#### Task details:
Please take the lines from the one holding "wp (make_ (if a then fZero else z) n) h Q." through the one holding "destruct (alias_val h" in the data below and copy them exactly.

Data items
------------------------------------------------

(** The missing terms: twice the product of the parts and the square of the upper one. *)
Lemma sqr_terms fuel h L z x u k : (forall h t a w, good h -> wf h t -> nat_is h a w -> coherent t a -> fCount a < Z.of_nat fuel -> wp (sqr_rec fuel t a) h (result h t (w * w))) ->
  good h -> wf h z -> nat_is h x u -> L = length h -> (fArray z < L)%nat -> fArray z <> fArray x -> 0 < k < fCount x -> fCount x <= Z.of_nat fuel -> fCount z = 2 * fCount x ->
  num h z (fCount z) = num h x k * num h x k ->
  wp (x0 ← norm (sub x 0 k); x1 ← slice_ x (Some k) None; t ← mul fZero x0 x1; addAt z t k;; addAt z t k;; t ← sqr_rec fuel t x1; addAt z t (2 * k)) h
    (λ _ h', good h' /\ frame (λ a i, beyond L a i \/ win z 0 (fCount z) a i) h h' /\ num h' z (fCount z) = u * u).
Proof.
  intros IH Hh Hz Hx EL Lz Nx Hk Hf Hc E. pose proof (nat_wf _ _ _ Hx) as Hxw. set (n := fCount x) in *. assert (Lx : (fArray x < L)%nat) by (subst L; apply Hxw).
  assert (Hx0 : wf h (sub x 0 k)) by slices. destruct (norm_spec h (sub x 0 k) Hh Hx0) as (j & Hj & En & Hxn). cbn [sub fCount] in Hj. rewrite Z.sub_0_r in Hj.
  apply wp_bind. eapply wp_of_val; [exact En|]. clear En. change (fCount (sub x 0 k)) with (k - 0) in Hxn. rewrite Z.sub_0_r, num_sub_0 in Hxn.
  apply wp_bind, wp_slice_word; [done|done|cbn; lia|cbn; slices|]. cbn [from_option id]. fold n. pose proof (nat_high h x u k Hx ltac:(lia)) as Hx1. fold n in Hx1.
  set (u1 := num h (sub x k 0) (n - k)) in *. set (u0 := num h x k) in *. assert (Eu : u = u0 + u1 * pw k) by (rewrite <- (nat_value _ _ _ Hx); fold n; rewrite (num_cut h x k n 0) by lia; fold u0 u1; lia).
  pose proof (nat_bound _ _ _ Hh Hx) as Hub. fold n in Hub. pose proof (num_bound h x k (proj2 Hh) ltac:(lia)) as Hb0. fold u0 in Hb0. pose proof (num_bound h (sub x k 0) (n - k) (proj2 Hh) ltac:(lia)) as Hb1. fold u1 in Hb1.
  assert (Hpn : pw n = pw k * pw (n - k)) by (rewrite <- pw_add by lia; f_equal; lia). assert (Hp1 : pw (2 * (n - k)) = pw (n - k) * pw (n - k)) by (rewrite <- pw_add by lia; f_equal; lia).
  assert (Hp : forall s, (fArray s < L)%nat -> fArray z <> fArray s -> forall q, ~ (beyond L (fArray s) q \/ win z 0 (fCount z) (fArray s) q)) by (intros s Hs1 Hs2 q [Hb|[Hb _]]; [unfold beyond in Hb; lia|by rewrite Hb in Hs2]).
  assert (Hsc : scratch h L fZero) by (split; [by apply zero_wf, good_ok|by left]).
  apply wp_bind. eapply wp_mono; [apply (wp_scratch (mul fZero (sub (sub x 0 k) 0 j) (sub x k n)) h L fZero (u0 * u1) n); [done|done|lia| |nia|lia]|].
  { apply mul_spec; [done|apply Hsc|done|done| |]; (eapply scratch_coherent; [done|exact Hsc|done|done]). }
  intros t h1 (Hg1 & Ht1 & Hn1 & Hf1 & Hc1). pose proof (frame_length _ _ _ Hf1) as L1. assert (Hz1 : wf h1 z) by (by eapply frame_wf).
  apply (add_scratch h1 L z t k (u0 * u1)); [done|done|done|done|done|lia|lia|]. intros h2 Hg2 Hf2 E2. pose proof (frame_length _ _ _ Hf2) as L2.
  assert (Htz : forall q, 0 <= q < fCount t -> ~ win z 0 (fCount z) (fArray t) (fStart t + q)).
  { unfold win. intros q Hq [Ea _]. destruct (proj2 Ht1) as [->|Hge]; [cbn in Hq; lia|lia]. }
  assert (Hn2 : nat_is h2 t (u0 * u1)) by (by eapply nat_frame). assert (Ht2 : scratch h2 L t) by (split; [by eapply nat_wf|apply Ht1]). assert (Hz2 : wf h2 z) by (by eapply frame_wf).
  apply (add_scratch h2 L z t k (u0 * u1)); [done|done|done|done|done|lia|lia|]. intros h3 Hg3 Hf3 E3. pose proof (frame_length _ _ _ Hf3) as L3. assert (Hz3 : wf h3 z) by (by eapply frame_wf).
  assert (Ht3 : scratch h3 L t) by (split; [by eapply frame_wf; [exact Hf3|apply Ht2]|apply Ht1]).
  assert (Hf03 : frame (λ a i, beyond L a i \/ win z 0 (fCount z) a i) h h3).
  { eapply frame_step; [eapply frame_step; [eapply frame_weaken; [exact Hf1|by left]|exact Hf2|by right]|exact Hf3|by right]. }
  assert (Hx3 : nat_is h3 (sub x k n) u1) by (eapply nat_frame; [exact Hf03|exact Hx1|]; intros q _; by apply Hp).
  assert (Hend : wp (t ← sqr_rec fuel t (sub x k n); addAt z t (2 * k);; mret tt) h3 (λ _ h', good h' /\ frame (λ a i, beyond L a i \/ win z 0 (fCount z) a i) h3 h' /\
    num h' z (fCount z) = (num h3 z (fCount z) + u1 * u1 * pw (2 * k)) mod pw (fCount z))).
  { apply (wp_piece (sqr_rec fuel t (sub x k n)) h3 L z t (2 * k) (u1 * u1) (2 * (n - k)) (λ _, mret tt)); [done|done|done|done|lia| |nia|lia|lia|lia|].
    - apply IH; [done|apply Ht3|done|by eapply scratch_coherent|cbn; lia].
    - intros t' h' Hg' _ Hf' E'. by apply wp_ret. }
  assert (Hret : wp (t ← sqr_rec fuel t (sub x k n); addAt z t (2 * k)) h3 (λ _ h', good h' /\ frame (λ a i, beyond L a i \/ win z 0 (fCount z) a i) h3 h' /\
    num h' z (fCount z) = (num h3 z (fCount z) + u1 * u1 * pw (2 * k)) mod pw (fCount z))).
  { clear -Hend. unfold wp, mbind, M_bind in *. destruct (sqr_rec fuel t (sub x k n) h3) as [[t' h4]| |]; [|done..]. by destruct (addAt z t' (2 * k) h4) as [[[] h5]| |]. }
  eapply wp_mono; [exact Hret|]. intros [] h4 (Hg4 & Hf4 & E4). split; [done|]. split; [by eapply frame_trans|]. rewrite E4, E3, E2, (num_beyond _ _ _ _ _ Hf1) by done. rewrite E. fold u0.
  pose proof (pw_pos (fCount z) ltac:(lia)). rewrite !Z.add_mod_idemp_l by lia. rewrite <- (Z.add_assoc _ (u0 * u1 * pw k)), Z.add_mod_idemp_l by lia.
  assert (E2k : pw (2 * k) = pw k * pw k) by (rewrite <- pw_add by lia; f_equal; lia). assert (E2n : pw (fCount z) = pw n * pw n) by (rewrite Hc, <- pw_add by lia; f_equal; lia).
  rewrite Eu, E2k. rewrite Z.mod_small; [ring|]. rewrite E2n. rewrite Eu in Hub. pose proof (pw_pos k ltac:(lia)). assert (0 <= u0 * u1 /\ 0 <= u0 * u0 /\ 0 <= u1 * u1) by nia. assert (Hsq : 0 <= (u0 + u1 * pw k) * (u0 + u1 * pw k) < pw n * pw n) by nia. lia.
Qed.
End Sqr.

Section Sqr2.
Implicit Types (h : words) (z x y t r : nat_).

(** The place of a square. *)
Lemma wp_place1 h z x n (a : bool) (Q : nat_ -> words -> Prop) : good h -> wf h z -> wf h x -> 0 < n -> (a = false -> fArray z <> fArray x) -> 0 < fCount x ->
  (forall r h', good h' -> frame nowhere h h' -> wf h' r -> fCount r = n -> located h z r -> fArray r <> fArray x -> Q r h') ->
  wp (make_ (if a then fZero else z) n) h Q.
Proof. intros Hh Hz Hx Hn Ha Hc HQ. rewrite <- (orb_diag a). apply (wp_place h z x x n a a); try done. intros. by apply HQ. Qed.

(** A square that was computed in its place: what is left is to normalize it. *)
Lemma square_done h0 h1 h2 z0 z P u : good h2 -> frame nowhere h0 h1 -> wf h1 z -> located h0 z0 z -> frame P h1 h2 -> (forall a i, P a i -> a = fArray z) -> num h2 z (fCount z) = u -> wp (norm z) h2 (result h0 z0 u).
Proof.
  intros Hg Hf0 Hz Hl Hf HP E. apply (wp_norm h0 h2 z0 z); [done|by eapply frame_wf|done| |done]. eapply (frame_located h0 h1); [by apply frame_nowhere|exact Hl|exact Hf|exact HP].
Qed.

Lemma sqr_rec_spec fuel : forall h z x u, good h -> wf h z -> nat_is h x u -> coherent z x -> fCount x < Z.of_nat fuel -> wp (sqr_rec fuel z x) h (result h z (u * u)).
Proof.
  induction fuel as [|fuel IH]; intros h z x u Hh Hz Hx Hcx Hf; pose proof (nat_wf _ _ _ Hx) as Hxw; pose proof (wf_len _ _ Hxw) as Hn0; [lia|].
  cbn [sqr_rec]. apply wp_bind, wp_len; [done..|]. set (n := fCount x) in *. destruct (Z.eqb_spec n 0) as [E0|E0].
  { assert (u = 0) as -> by (by apply (nat_zero h x)). by apply zero_result. }
  destruct (Z.eqb_spec n 1) as [E1|E1].
  { assert (Eu : word h x 0 = u) by (rewrite <- (nat_value _ _ _ Hx); fold n; by rewrite E1, num_1). apply wp_bind, wp_word; [done|lia|]. rewrite Eu. apply wp_bind, wp_make; [done|done|lia|]. intros r h1 Hg1 Hf1 Hr Hc Hl.
    assert (Hu : is_uint 64 u) by (rewrite <- Eu; apply word_uint, Hh). apply (square_words h1 r 0 u); [done|done|lia|lia|done|]. intros h2 Hg2 Hf2 E2. change (2 * 0 + 2) with 2 in *. change (2 * 0) with 0 in *. rewrite num_0, pw_0 in E2.
    eapply (square_done h h1 h2); [done|done|done|done|exact Hf2|slices|rewrite Hc; lia]. }
  destruct (alias_val h z x Hh Hz Hxw ltac:(lia)) as (a & Ea & Ha). apply wp_bind. eapply wp_of_val; [exact Ea|]. cbv zeta.
  assert (Hrun : forall r h1, frame nowhere h h1 -> nat_is h1 x u) by (intros; by eapply nat_nowhere).
  destruct (Z.ltb_spec n basicSqrThreshold) as [Hth|Hth]; [|destruct (Z.ltb_spec n karatsubaSqrThreshold) as [Hk2|Hk2]].
  - apply wp_bind, wp_place1 with (x := x); [done|done|done|lia|done|lia|]. intros r h1 Hg1 Hf1 Hr Hc Hl Nx. specialize (Hrun r h1 Hf1). apply wp_bind.
    eapply wp_mono; [apply (basicMul_spec h1 r x x); [done|done|by eapply nat_wf|by eapply nat_wf|fold n; lia|slices|slices]|]. intros [] h2 (Hg2 & Hf2 & E). fold n in E, Hf2.
    eapply (square_done h h1 h2); [done|done|done|done|exact Hf2|slices|]. rewrite Hc. replace (2 * n) with (n + n) by lia. rewrite E. unfold n. by rewrite (nat_value _ _ _ Hrun).
  - apply wp_bind, wp_place1 with (x := x); [done|done|done|lia|done|lia|]. intros r h1 Hg1 Hf1 Hr Hc Hl Nx. specialize (Hrun r h1 Hf1). apply wp_bind.
    eapply wp_mono; [apply (basicSqr_spec h1 r x n); [done|done|by eapply nat_wf|lia|done|done|slices]|]. intros [] h2 (Hg2 & Hf2 & E).
    eapply (square_done h h1 h2); [done|done|done|done|exact Hf2|slices|]. rewrite Hc, E. unfold n. by rewrite (nat_value _ _ _ Hrun).
  - destruct (karatsubaLen_spec n karatsubaSqrThreshold ltac:(done) ltac:(lia)) as (k & Ek & Hk). apply wp_bind. eapply wp_of_val; [by rewrite Ek|].
    apply wp_bind, wp_slice_word; [done|done|cbn; lia|cbn; slices|]. cbn [from_option id].
    assert (Emax : max (6 * k) (2 * n) = Z.max (6 * k) (2 * n)) by (unfold max; destruct (Z.ltb_spec (2 * n) (6 * k)); lia). rewrite Emax.
    apply wp_bind, wp_place1 with (x := x); [done|done|done|lia|done|lia|]. intros r h1 Hg1 Hf1 Hr Hc Hl Nx. specialize (Hrun r h1 Hf1).
    eapply (karatsubaSqr_low h1 r x k (2 * n)); [done|done|by eapply nat_wf|lia|lia|lia|lia|lia|done|]. intros h2 Hg2 Hf2 E2.
    assert (Hr2 : wf h2 (sub r 0 (2 * n))) by (assert (wf h2 r) by (by eapply frame_wf); slices). assert (Hx2 : nat_is h2 x u) by (eapply nat_frame; [exact Hf2|done|]; intros q _ Eq; by rewrite Eq in Nx).
    assert (Hf02 : frame (all_of (fArray z)) h h2) by (eapply (frame_located h h1); [by apply frame_nowhere|exact Hl|exact Hf2|done]). assert (Ecn : fCount (sub r 0 (2 * n)) = 2 * n) by (cbn; lia).
    assert (Exk : num h1 x k = num h2 x k) by (symmetry; apply (num_frame _ _ _ _ _ Hf2); [by eapply nat_wf|]; intros q _ Eq; by rewrite Eq in Nx). rewrite Exk in E2. apply wp_bind. destruct (Z.ltb_spec k n) as [Hkn|Hkn].
    + eapply wp_mono; [apply (sqr_terms fuel h2 (length h2) (sub r 0 (2 * n)) x u k); [done|done|done|done|done|apply Hr2|done|fold n; lia|fold n; lia|fold n; lia|by rewrite Ecn]|].
      intros [] h3 (Hg3 & Hf3 & E3). apply (wp_norm h h3 z (sub r 0 (2 * n))); [done|by eapply frame_wf|done| |slices].
      eapply frame_step; [exact Hf02|exact Hf3|]. intros b i Hb [Hbe|[Hbe _]]; [unfold beyond in Hbe; pose proof (frame_length _ _ _ Hf02); lia|]. cbn in Hbe. subst b. destruct Hl as [[El _]|[El _]]; [by rewrite El|lia].
    + apply wp_ret. apply (wp_norm h h2 z (sub r 0 (2 * n))); [done|done| |done|slices]. rewrite Ecn, E2. replace k with n by lia. unfold n. by rewrite (nat_value _ _ _ Hx2).
Qed.

(** sqr gives the square. *)
Lemma sqr_spec h z x u : good h -> wf h z -> nat_is h x u -> coherent z x -> wp (sqr z x) h (result h z (u * u)).
Proof.
  intros Hh Hz Hx Hcx. pose proof (nat_wf _ _ _ Hx) as Hxw. unfold sqr. apply wp_bind, wp_len; [done..|]. pose proof (wf_len _ _ Hxw). apply sqr_rec_spec; (done || lia).
Qed.

(** ** Products of ranges *)

Lemma setUint64_spec h z w : good h -> wf h z -> is_uint 64 w -> wp (setUint64 z w) h (result h z w).
Proof. intros Hh Hz Hw. unfold setUint64. change _W with 64. rewrite wrap_small by done. rewrite Z.eqb_refl. by apply setWord_spec. Qed.

(** [a * (a + 1) * ... * b] *)
Definition range_product (a b : Z) : Z := fold_right Z.mul 1 (seqZ a (b + 1 - a)).

Lemma fold_mul_app l l' : fold_right Z.mul 1 (l ++ l') = fold_right Z.mul 1 l * fold_right Z.mul 1 l'.
Proof. induction l as [|x l IH]; cbn [app fold_right]; [by rewrite Z.mul_1_l|]. rewrite IH. ring. Qed.

Lemma range_product_split a m b : a <= m + 1 -> m <= b -> range_product a b = range_product a m * range_product (m + 1) b.
Proof.
  intros Ha Hb. unfold range_product. rewrite <- fold_mul_app. f_equal. replace (b + 1 - a) with ((m + 1 - a) + (b + 1 - (m + 1))) by lia. rewrite seqZ_app by lia. do 2 f_equal. lia.
Qed.

Lemma range_product_one a : range_product a a = a.
Proof. unfold range_product. replace (a + 1 - a) with 1 by lia. rewrite seqZ_cons, seqZ_nil by lia. cbn [fold_right]. lia. Qed.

------------------------------------------------

#### Solution below:
  wp (make_ (if a then fZero else z) n) h Q.
Proof. intros Hh Hz Hx Hn Ha Hc HQ. rewrite <- (orb_diag a). apply (wp_place h z x x n a a); try done. intros. by apply HQ. Qed.

(** A square that was computed in its place: what is left is to normalize it. *)
Lemma square_done h0 h1 h2 z0 z P u : good h2 -> frame nowhere h0 h1 -> wf h1 z -> located h0 z0 z -> frame P h1 h2 -> (forall a i, P a i -> a = fArray z) -> num h2 z (fCount z) = u -> wp (norm z) h2 (result h0 z0 u).
Proof.
  intros Hg Hf0 Hz Hl Hf HP E. apply (wp_norm h0 h2 z0 z); [done|by eapply frame_wf|done| |done]. eapply (frame_located h0 h1); [by apply frame_nowhere|exact Hl|exact Hf|exact HP].
Qed.

Lemma sqr_rec_spec fuel : forall h z x u, good h -> wf h z -> nat_is h x u -> coherent z x -> fCount x < Z.of_nat fuel -> wp (sqr_rec fuel z x) h (result h z (u * u)).
Proof.
  induction fuel as [|fuel IH]; intros h z x u Hh Hz Hx Hcx Hf; pose proof (nat_wf _ _ _ Hx) as Hxw; pose proof (wf_len _ _ Hxw) as Hn0; [lia|].
  cbn [sqr_rec]. apply wp_bind, wp_len; [done..|]. set (n := fCount x) in *. destruct (Z.eqb_spec n 0) as [E0|E0].
  { assert (u = 0) as -> by (by apply (nat_zero h x)). by apply zero_result. }
  destruct (Z.eqb_spec n 1) as [E1|E1].
  { assert (Eu : word h x 0 = u) by (rewrite <- (nat_value _ _ _ Hx); fold n; by rewrite E1, num_1). apply wp_bind, wp_word; [done|lia|]. rewrite Eu. apply wp_bind, wp_make; [done|done|lia|]. intros r h1 Hg1 Hf1 Hr Hc Hl.
    assert (Hu : is_uint 64 u) by (rewrite <- Eu; apply word_uint, Hh). apply (square_words h1 r 0 u); [done|done|lia|lia|done|]. intros h2 Hg2 Hf2 E2. change (2 * 0 + 2) with 2 in *. change (2 * 0) with 0 in *. rewrite num_0, pw_0 in E2.
    eapply (square_done h h1 h2); [done|done|done|done|exact Hf2|slices|rewrite Hc; lia]. }
  destruct (alias_val h z x Hh Hz Hxw ltac:(lia)) as (a & Ea & Ha). apply wp_bind. eapply wp_of_val; [exact Ea|]. cbv zeta.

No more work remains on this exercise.